# WANTED: TPMS Reset Tool



## Chronos (Dec 2, 2013)

WANTED: TPMS Reset Tool 

for 09 tpms, as i've x2 sets of alloys and lost my reset tool boooooooooo

thanks

Chrons


----------



## graham 666 (Jul 2, 2014)

Would also be interested as in the same situation with two sets. Can't be bothered with the hastle ordering from the states. Rather get one from a trader here that carry stock of the correct item.


----------



## Chronos (Dec 2, 2013)

graham 666 said:


> Would also be interested as in the same situation with two sets. Can't be bothered with the hastle ordering from the states. Rather get one from a trader here that carry stock of the correct item.

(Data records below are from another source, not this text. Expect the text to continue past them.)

Lemma length_spec_hold message receivers t ctx c :
  overflow_config (topic_config t) = Some c ->
  (Z.of_nat (length (fst (spec_hold message receivers t ctx))) <=
     Z.max (overflow_size c) (Z.of_nat (length (topic_abs t))))%Z.
Proof.
  intros Hc. unfold spec_hold, room_of. rewrite Hc.
  destruct (overflow_size c <=? Z.of_nat (length (topic_abs t)))%Z eqn:Hfull.
  - destruct (overflow_policy c); [cbn [fst]; lia|]. destruct (topic_abs t) as [|old l] eqn:Hl; [cbn [fst]; lia|].
    pose proof (length_spec_append message receivers t l
      (resolve_ack (hold_id old) (Err (wait_ack_exception Overflow)) ctx)). cbn [length]. lia.
  - pose proof (length_spec_append message receivers t (topic_abs t) ctx). lia.
Qed.

(** ** Loading durable messages *)

Definition durable_hold (dm : DurableMessage) : HoldMessage :=
  mkHold (dm_message dm) (mkWaitAck (ack_kind (header (dm_message dm))) (dm_status dm)).

Lemma push_durable_messages_spec messages q :
  queue_wf q ->
  NoDup ((hold_id <$> queue_abs q) ++ ((fun m => msg_id (dm_message m)) <$> messages)) ->
  StronglySorted (fun a b => (a < b)%Z) ((time <$> time_id q) ++ (dm_time <$> messages)) ->
  (queue_size q + Z.of_nat (length messages) <= usize_MAX)%Z ->
  exists q', push_durable_messages messages q = Done q' /\ queue_wf q' /\ blocking q' = blocking q /\
    resolved q' = resolved q /\ queue_abs q' = queue_abs q ++ (durable_hold <$> messages).
Proof.
  revert q. induction messages as [|m messages IH]; intros q Hq Hnd Hs Hsize; cbn [push_durable_messages].
  { exists q. rewrite app_nil_r. by split_and!. }
  rewrite fmap_cons in Hnd. rewrite fmap_cons in Hs. cbn [length] in Hsize.
  assert (forall e, e ∈ time_id q -> (time e < dm_time m)%Z) as Htime.
  { intros e He. apply (list_elem_of_fmap_2 time) in He. revert He Hs. clear.
    induction (time <$> time_id q) as [|x l IH]; [by intros ?%not_elem_of_nil|].
    intros Hx [Hs Hall]%StronglySorted_inv. apply elem_of_cons in Hx as [->|Hx]; [|by apply IH].
    rewrite Forall_app, Forall_cons in Hall. by apply Hall. }
  assert (hold_messages q !! msg_id (dm_message m) = None) as Hnone.
  { apply eq_None_not_Some. intros [hm Hhm].
    apply NoDup_app in Hnd as (_ & Hd & _). apply (Hd (msg_id (dm_message m))); [|by left].
    apply list_elem_of_fmap. exists hm. pose proof (wf_key q Hq _ _ Hhm) as Hk. split; [done|].
    apply queue_abs_held; [done|]. by rewrite Hk. }
  destruct (push_durable_message m q) as [q1| |] eqn:Hp.
  2,3: unfold push_durable_message, usize_add in Hp; rewrite decide_True in Hp by lia; discriminate Hp.
  assert (queue_wf q1) as Hq1.
  { eapply push_durable_wf; [exact Hq|exact Hnone| |exact Hp]. intros e He Heq. specialize (Htime e He). lia. }
  unfold push_durable_message in Hp. apply Outcome_bind_Done in Hp as (s & Hs' & [= <-]).
  unfold usize_add in Hs'. case_decide; simplify_eq. cbn [mbind Outcome_bind].
  set (q1 := mkQueue _ _ _ _ _ _) in *.
  assert (time_id q1 = time_id q ++ [mkTimed (dm_time m) (msg_id (dm_message m))]) as Ht1
    by by apply (btree_insert_last timed_cmp time timed_cmp_time).
  assert (queue_abs q1 = queue_abs q ++ [durable_hold m]) as Ha1.
  { unfold queue_abs. rewrite Ht1. unfold abs_of. rewrite omap_app. cbn. rewrite lookup_insert_eq. f_equal.
    apply abs_of_ext. intros e He. rewrite lookup_insert_ne; [done|].
    intros Heq. destruct (wf_time_id_held q e Hq He). congruence. }
  destruct (IH q1 Hq1) as (q' & -> & Hq' & Hb' & Hr' & Ha').
  - rewrite Ha1, fmap_app, <-app_assoc. exact Hnd.
  - rewrite Ht1, fmap_app, <-app_assoc. exact Hs.
  - cbn. lia.
  - exists q'. split_and!; try done. by rewrite Ha', Ha1, <-app_assoc.
Qed.

Lemma from_durable_spec (config : TopicConfig) (messages : list DurableMessage) :
  NoDup ((fun m => msg_id (dm_message m)) <$> messages) -> NoDup (dm_time <$> messages) ->
  (Z.of_nat (length messages) <= usize_MAX)%Z ->
  exists t, from_durable config messages = Done t /\ topic_wf t /\ topic_config t = config /\
    (forall n, reachable_eps n t = ∅) /\ topic_abs t = durable_hold <$> sort_by_key dm_time messages.
Proof.
  intros Hids Htimes Hsize.
  unfold from_durable. pose proof (sort_by_key_perm dm_time messages) as Hperm.
  destruct (push_durable_messages_spec (sort_by_key dm_time messages)
    (queue_new (config_blocking config) (from_option overflow_size DEFAULT_CAPACITY (overflow_config config))))
    as (q & -> & Hq & Hb & Hr & Ha); cbn [queue_new queue_size time_id fmap list_fmap app].
  - apply queue_new_wf.
  - unfold queue_abs. cbn. by rewrite Hperm.
  - apply sort_by_key_strict. by rewrite Hperm.
  - by rewrite Hperm.
  - cbn [mbind Outcome_bind]. eexists. split; [done|]. unfold topic_abs. cbn [queue topic_config].
    rewrite Ha. cbn [queue_abs queue_new time_id hold_messages abs_of omap list_omap app].
    split_and!; try done.
    split; cbn; try done. apply map_ok_new.
Qed.
End TopicHold.

(** ** Properties *)

Section TopicProperties.
Context `{HashOrder, Clock, Hash64}.

(** C5: on a well-formed topic [update_and_flush] returns, keeps the topic well
    formed and implements [spec_update] on the messages in queue order: the
    statuses are recorded in the message the update names; a non-blocking topic
    then sends that message where it was not yet sent and answers and archives it
    if that resolves it; a blocking one does so only when it is first, and then
    goes on with the messages behind it as long as they resolve. *)
Theorem update_and_flush_refines (update : MessageStateUpdate) (t : TopicData) (ctx : ProposalContext)
    (Ht : topic_wf t) :
  exists t' ctx', update_and_flush update t ctx = Done (t', ctx') /\ topic_wf t' /\
    ep_routing_table t' = ep_routing_table t /\ ep_interest_map t' = ep_interest_map t /\
    (topic_abs t', ctx') = spec_update (config_blocking (topic_config t))
      (reachable_eps (ctx_node_id ctx) t) update (topic_abs t) ctx.
Proof.
  destruct (update_and_flush_spec update t ctx Ht) as (t' & ctx' & ? & ? & ? & ? & ? & ?).
  by exists t', ctx'.
Qed.
(** Whatever its node, hash order and clock, a replica's handler is the function
    [shared_call] on what is shared. *)
Lemma run_call_shared past c t ctx t' ctx' :
  topic_wf t -> call_ready c t ctx -> Forall (distinct_hashes (raw (ep_interest_map t))) (call_messages c) ->
  call_sided past c t ctx ctx' -> run_call c t ctx = Done (t', ctx') ->
  shared_topic t' = shared_call past c (shared_topic t).
Proof.
  intros Ht Hready Hdist Hsided Hrun. pose proof (call_sided_held _ _ _ _ _ Hsided) as Hl.
  destruct c as [m|u|e i h|h e|e i]; cbn [run_call shared_call] in *.
  - apply (hold_shared past m t ctx t' ctx'); try done. by inversion Hdist.
  - destruct (update_and_flush_spec u t ctx Ht) as (t1 & ctx1 & Hr & _ & Hcfg & Htab & Hmap & Hs).
    rewrite Hr in Hrun. injection Hrun as -> ->. unfold set_shared_held, shared_topic at 1.
    rewrite Hcfg, Htab, Hmap. cbn [shared_topic shared_config shared_routing shared_interests shared_held]. f_equal.
    replace (topic_abs t') with (fst (topic_abs t', ctx')) by done. rewrite <-Hs. unfold spec_update in *.
    rewrite (spec_poll_shared past (reads ctx) (reads ctx')); [by rewrite shared_spec_acks| | |done|by rewrite Hs].
    + rewrite spec_acks_eq. apply Forall_fmap. eapply Forall_impl; [exact Hl|]. intros hm Hhm. cbn. by case_decide.
    + rewrite spec_acks_ids. apply queue_abs_NoDup, Ht.
  - unfold ep_online in Hrun. set (map := foldl _ _ i) in Hrun.
    assert (map_ok map) as Hok by apply map_ok_foldl_insert, Ht.
    etrans; [eapply (visit_shared past t ctx t' ctx' _ map (online_visit map e)
      (fun hm => if concerns map e hm then join_hold e hm else hm) (shared_join (raw map) e)
      (fun hm => concerns map e hm && negb (knows e hm))
      (fun hm => shared_concerns (raw map) e hm && negb (knows e hm)) Ht Hok); [| | | |exact Hl|exact Hrun]|].
    + intros id hm np _. rewrite online_visit_eq. destruct (concerns map e hm); [|done].
      destruct (knows e hm) eqn:Hk; [|done]. cbn. by rewrite join_hold_known.
    + intros hm. destruct (concerns map e hm); [apply join_hold_message|done].
    + intros hm. by apply shared_join_spec.
    + intros hm. by rewrite shared_concerns_spec, shared_knows.
    + unfold map. by rewrite raw_insert_all_spec.
  - unfold ep_offline in Hrun. set (map := interest_map_delete e (ep_interest_map t)) in Hrun.
    assert (map_ok map) as Hok by apply map_ok_delete, Ht.
    etrans; [eapply (visit_shared past t ctx t' ctx' _ map (offline_visit e) (leave_hold e) (leave_hold e)
      (knows e) (knows e) Ht Hok); [| | | |exact Hl|exact Hrun]|].
    + intros id hm np Hhm. rewrite offline_visit_eq. by rewrite (wf_key _ (twf_queue t Ht) _ _ Hhm).
    + apply leave_hold_message.
    + apply shared_leave_hold.
    + intros hm. by rewrite shared_knows.
    + unfold map. by rewrite raw_delete.
  - unfold update_ep_interest in Hrun. set (map := foldl _ _ i) in Hrun.
    assert (map_ok map) as Hok by apply map_ok_foldl_insert, map_ok_delete, Ht.
    etrans; [eapply (visit_shared past t ctx t' ctx' _ map (interest_visit map e)
      (fun hm => if concerns map e hm then join_hold e hm else hm) (shared_join (raw map) e)
      (concerns map e) (shared_concerns (raw map) e) Ht Hok); [| | | |exact Hl|exact Hrun]|].
    + intros id hm np _. rewrite interest_visit_eq. by destruct (concerns map e hm).
    + intros hm. destruct (concerns map e hm); [apply join_hold_message|done].
    + intros hm. by apply shared_join_spec.
    + intros hm. by rewrite shared_concerns_spec.
    + unfold map. by rewrite raw_insert_all_spec, raw_delete.
Qed.
End CallFacts.
(* ===== verification/Wire.v ===== *)
(** * A concrete serialisation of the replicated state

    The state machine is proved against any [bincode] that reads back what it
    wrote ([StateMachine.Bincode]); this file shows that there is one, by
    enumerating the serialised types ([Countable]) and writing the bits. *)

From S2P Require Import Prelude Ids Interest Message Proposal Queue Topic Delivery NodeData StateMachine.

(** A positive number as bytes, one per bit, the lowest first. *)
Fixpoint pos_bytes (p : positive) : list u8 :=
  match p with
  | xH => []
  | xO p => x00 :: pos_bytes p
  | xI p => x01 :: pos_bytes p
  end.

Fixpoint bytes_pos (bs : list u8) : positive :=
  match bs with
  | [] => xH
  | x00 :: bs => xO (bytes_pos bs)
  | _ :: bs => xI (bytes_pos bs)
  end.

Lemma bytes_pos_bytes p : bytes_pos (pos_bytes p) = p.
Proof. induction p; simpl; by f_equal. Qed.

(** ** The serialised types are countable *)

#[export] Instance durable_config_eq_dec : EqDecision MessageDurableConfig.
Proof. solve_decision. Defined.
#[export] Program Instance durable_config_countable : Countable MessageDurableConfig :=
  inj_countable' (fun c => (expire c, max_receiver c)) (fun '(a, b) => mkDurableConfig a b) _.
Next Obligation. by intros []. Qed.

#[export] Program Instance status_kind_countable : Countable MessageStatusKind :=
  inj_countable status_kind_u8 status_kind_try_from_u8 _.
Next Obligation. by intros []. Qed.

#[export] Program Instance ack_expect_countable : Countable MessageAckExpectKind :=
  inj_countable ack_expect_u8 ack_expect_try_from_u8 _.
Next Obligation. by intros []. Qed.

#[export] Program Instance target_kind_countable : Countable MessageTargetKind :=
  inj_countable' target_kind_u8 target_kind_from_u8 _.
Next Obligation. by intros []. Qed.

#[export] Instance header_eq_dec : EqDecision MessageHeader.
Proof. solve_decision. Defined.
#[export] Program Instance header_countable : Countable MessageHeader :=
  inj_countable' (fun h => (message_id h, ack_kind h, target_kind h, durability h, subjects h))
    (fun '(a, b, c, d, e) => mkHeader a b c d e) _.
Next Obligation. by intros []. Qed.

#[export] Instance message_eq_dec : EqDecision Message.
Proof. solve_decision. Defined.
#[export] Program Instance message_countable : Countable Message :=
  inj_countable' (fun m => (header m, payload m)) (fun '(a, b) => mkMessage a b) _.
Next Obligation. by intros []. Qed.

#[export] Instance wait_ack_eq_dec : EqDecision WaitAck.
Proof. solve_decision. Defined.
#[export] Program Instance wait_ack_countable : Countable WaitAck :=
  inj_countable' (fun w => (expect_kind w, status w)) (fun '(a, b) => mkWaitAck a b) _.
Next Obligation. by intros []. Qed.

#[export] Instance hold_eq_dec : EqDecision HoldMessage.
Proof. solve_decision. Defined.
#[export] Program Instance hold_countable : Countable HoldMessage :=
  inj_countable' (fun h => (Queue.message h, wait_ack h)) (fun '(a, b) => mkHold a b) _.
Next Obligation. by intros []. Qed.

#[export] Program Instance timed_countable {T} `{Countable T} : Countable (Timed T) :=
  inj_countable' (fun t => (time t, data t)) (fun '(a, b) => mkTimed a b) _.
Next Obligation. by intros ? ? ? []. Qed.

#[export] Instance queue_eq_dec : EqDecision MessageQueue.
Proof. solve_decision. Defined.
#[export] Program Instance queue_countable : Countable MessageQueue :=
  inj_countable' (fun q => (blocking q, hold_messages q, time_id q, id_time q, resolved q, queue_size q))
    (fun '(a, b, c, d, e, f) => mkQueue a b c d e f) _.
Next Obligation. by intros []. Qed.

#[export] Instance overflow_policy_eq_dec : EqDecision TopicOverflowPolicy.
Proof. solve_decision. Defined.
#[export] Program Instance overflow_policy_countable : Countable TopicOverflowPolicy :=
  inj_countable' (fun p => match p with RejectNew => true | DropOld => false end)
    (fun b : bool => if b then RejectNew else DropOld) _.
Next Obligation. by intros []. Qed.

#[export] Instance overflow_config_eq_dec : EqDecision TopicOverflowConfig.
Proof. solve_decision. Defined.
#[export] Program Instance overflow_config_countable : Countable TopicOverflowConfig :=
  inj_countable' (fun c => (overflow_policy c, overflow_size c)) (fun '(a, b) => mkOverflowConfig a b) _.
Next Obligation. by intros []. Qed.

#[export] Instance topic_config_eq_dec : EqDecision TopicConfig.
Proof. solve_decision. Defined.
#[export] Program Instance topic_config_countable : Countable TopicConfig :=
  inj_countable' (fun c => (config_code c, config_blocking c, overflow_config c))
    (fun '(a, b, c) => mkTopicConfig a b c) _.
Next Obligation. by intros []. Qed.

#[export] Instance topic_serial_eq_dec : EqDecision TopicSerial.
Proof. solve_decision. Defined.
#[export] Program Instance topic_serial_countable : Countable TopicSerial :=
  inj_countable' (fun s => (serial_config s, serial_routing s, serial_interests s, serial_queue s))
    (fun '(a, b, c, d) => mkTopicSerial a b c d) _.
Next Obligation. by intros []. Qed.

(** ** The serialisation *)

Lemma bincode_concrete_ok (s : gmap TopicCode TopicSerial) :
  decode (bytes_pos (pos_bytes (encode s))) = Some s.
Proof. rewrite bytes_pos_bytes. apply decode_encode. Qed.

Definition bincode_concrete : Bincode := {|
  bincode_serialize s := pos_bytes (encode s);
  bincode_deserialize bs := decode (bytes_pos bs);
  bincode_roundtrip := bincode_concrete_ok;
|}.

(** ** A concrete Raft, and the witnesses of the state machine's theorems *)

Section StateMachineWitnesses.
Import Sample SampleRaft.
#[local] Existing Instance sample_hash.
#[local] Existing Instance bincode_concrete.


Definition sample_entry : Entry := mkEntry (H := sample_openraft) (sample_log_id 7) (Normal sample_delegate).
Definition blank_entry : Entry := mkEntry (H := sample_openraft) (sample_log_id 8) Blank.

Definition sample_sm : StateMachineData :=
  mkStateMachineData None stored_membership_default sample_node.
Definition sample_store : StateMachineStore := mkStore sample_sm 3 None.

Lemma sample_entries_ready : entries_ready [sample_entry; blank_entry] sample_sm (Some (ctx_world later)).
Proof.
  split; [|intros; split; [exact I|intros; exact I]].
  cbn [entry_payload sample_entry sample_sm sm_node proposal_ready sample_delegate proposal_call proposal_code
       delegate_topic delegate_message].
  rewrite sample_lookup. split; [discriminate|]. destruct sample_hold_ready as [H1 H2 H3 H4].
  split; [exact H1|exact H2|exact H3|exact H4].
Qed.

Lemma apply_total_witness :
  exists rs sm' w', apply_entries [sample_entry; blank_entry] sample_sm (Some (ctx_world later)) =
      Done (rs, (sm', w')) /\ node_wf (sm_node sm').
Proof.
  apply (apply_total [sample_entry; blank_entry] sample_sm (Some (ctx_world later)) sample_node_wf
    sample_entries_ready).
Defined.

(** An entry that carries a membership comes between the two. *)
Definition membership_entry : Entry := mkEntry (H := sample_openraft) (sample_log_id 9) (MembershipEntry ({[nid x01; nid x02]} : gset NodeId)).

Lemma apply_answers_every_entry_witness :
  exists rs sm' w',
    rs = (fun e => entry_response e None) <$> ([sample_entry; membership_entry] ++ [blank_entry]) /\
    last_applied_log sm' = from_option (fun e => Some (log_id e)) (last_applied_log sample_sm)
      (last ([sample_entry; membership_entry] ++ [blank_entry])) /\
    last_membership sm' = foldl entry_membership (last_membership sample_sm)
      ([sample_entry; membership_entry] ++ [blank_entry]) /\
    exists r1 r2 sm1 w1, apply_entries [sample_entry; membership_entry] sample_sm None = Done (r1, (sm1, w1)) /\
      apply_entries [blank_entry] sm1 w1 = Done (r2, (sm', w')) /\ rs = r1 ++ r2.
Proof.
  do 3 eexists.
  apply (apply_answers_every_entry [sample_entry; membership_entry] [blank_entry] sample_sm _ None _ _). reflexivity.
Defined.

Lemma snapshot_transfer_witness :
  exists meta bytes s1' s2' w',
    build_snapshot sample_store = Done ((meta, bytes), s1') /\
    get_current_snapshot s1' = Some (meta, bytes) /\
    install_snapshot meta bytes store_new (Some world) = (Ok (), (s2', w')) /\
    applied_state s2' = applied_state sample_store /\
    node_equiv (sm_node (state_machine sample_store)) (sm_node (state_machine s2')) /\
    node_wf (sm_node (state_machine s2')) /\
    (forall code t t' s, nd_topics (sm_node (state_machine sample_store)) !! code = Some t ->
       nd_topics (sm_node (state_machine s2')) !! code = Some t' ->
       interest_map_find s (ep_interest_map t') = interest_map_find s (ep_interest_map t)) /\
    get_current_snapshot s2' = Some (meta, bytes).
Proof.
  apply (snapshot_transfer sample_store store_new (Some world) sample_node_wf). split; [vm_compute; discriminate|reflexivity].
Defined.

(** A snapshot of the sample topic, installed on the sample node. *)
Definition sample_bytes : list u8 := serialize_node sample_node.
Definition sample_meta : SnapshotMeta := mkSnapshotMeta (H := sample_openraft) None stored_membership_default "s".

Lemma install_orphans_waiters_witness :
  exists s' node', install_snapshot sample_meta sample_bytes store_new (Some world) = (Ok (), (s', Some node')) /\
    topic_heap (runtime node') !! 0 = topic_heap (runtime world) !! 0 /\
    exists new, new <> 0 /\
      topic_heap (runtime node') !! new = Some (mkTopicInner topic ∅ ∅) /\
      spawned (runtime (ctx_world (resolve_ack (mid x01) (Err (wait_ack_exception Overflow))
          (set_topic_code topic (context_new node'))))) =
        spawned (runtime node') ++ [TaskResolveAck new (mid x01) (Err (wait_ack_exception Overflow))].
Proof.
  assert (exists s' node', install_snapshot sample_meta sample_bytes store_new (Some world) =
      (Ok (), (s', Some node')) /\ is_Some (nd_topics (sm_node (state_machine s')) !! topic))
    as (s' & node' & Hrun & Hcode).
  { unfold install_snapshot, sample_bytes. rewrite deserialize_serialize. do 2 eexists. split; [reflexivity|].
    cbn [state_machine sm_node nd_topics sample_node]. rewrite lookup_fmap, lookup_singleton_eq. eexists. reflexivity. }
  exists s', node'. split; [exact Hrun|].
  apply (install_orphans_waiters sample_meta sample_bytes store_new s' world node' topic 0 (mid x01)
    (Err (wait_ack_exception Overflow)) Hrun Hcode).
  - reflexivity.
  - vm_compute. apply le_n.
Defined.
End StateMachineWitnesses.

Indigo-GT sorted me one last time, 89.99.. i messaged Ant and He said


> ETA 10-14 days


 Gonna see if acspeedtech have them in stock as well.


----------



## Chronos (Dec 2, 2013)

bumpage


----------



## Chronos (Dec 2, 2013)

Still needed as Indigo GT don't have any at the moment.. thanks.


----------



## maxkirk (Dec 18, 2012)

Any outcome on this? I need one too


----------



## PhilEvans64 (Oct 30, 2018)

Just to resurrect this old thread. I have been trying to find a low cost TPMS reset tool on eBay; that will work for my 2014/15 GT-R35 via my EcuTek dongle. Lot's of contradictory info and a wide variation in costs. Can anyone recommend one that definitely works for this MY? Cheers


----------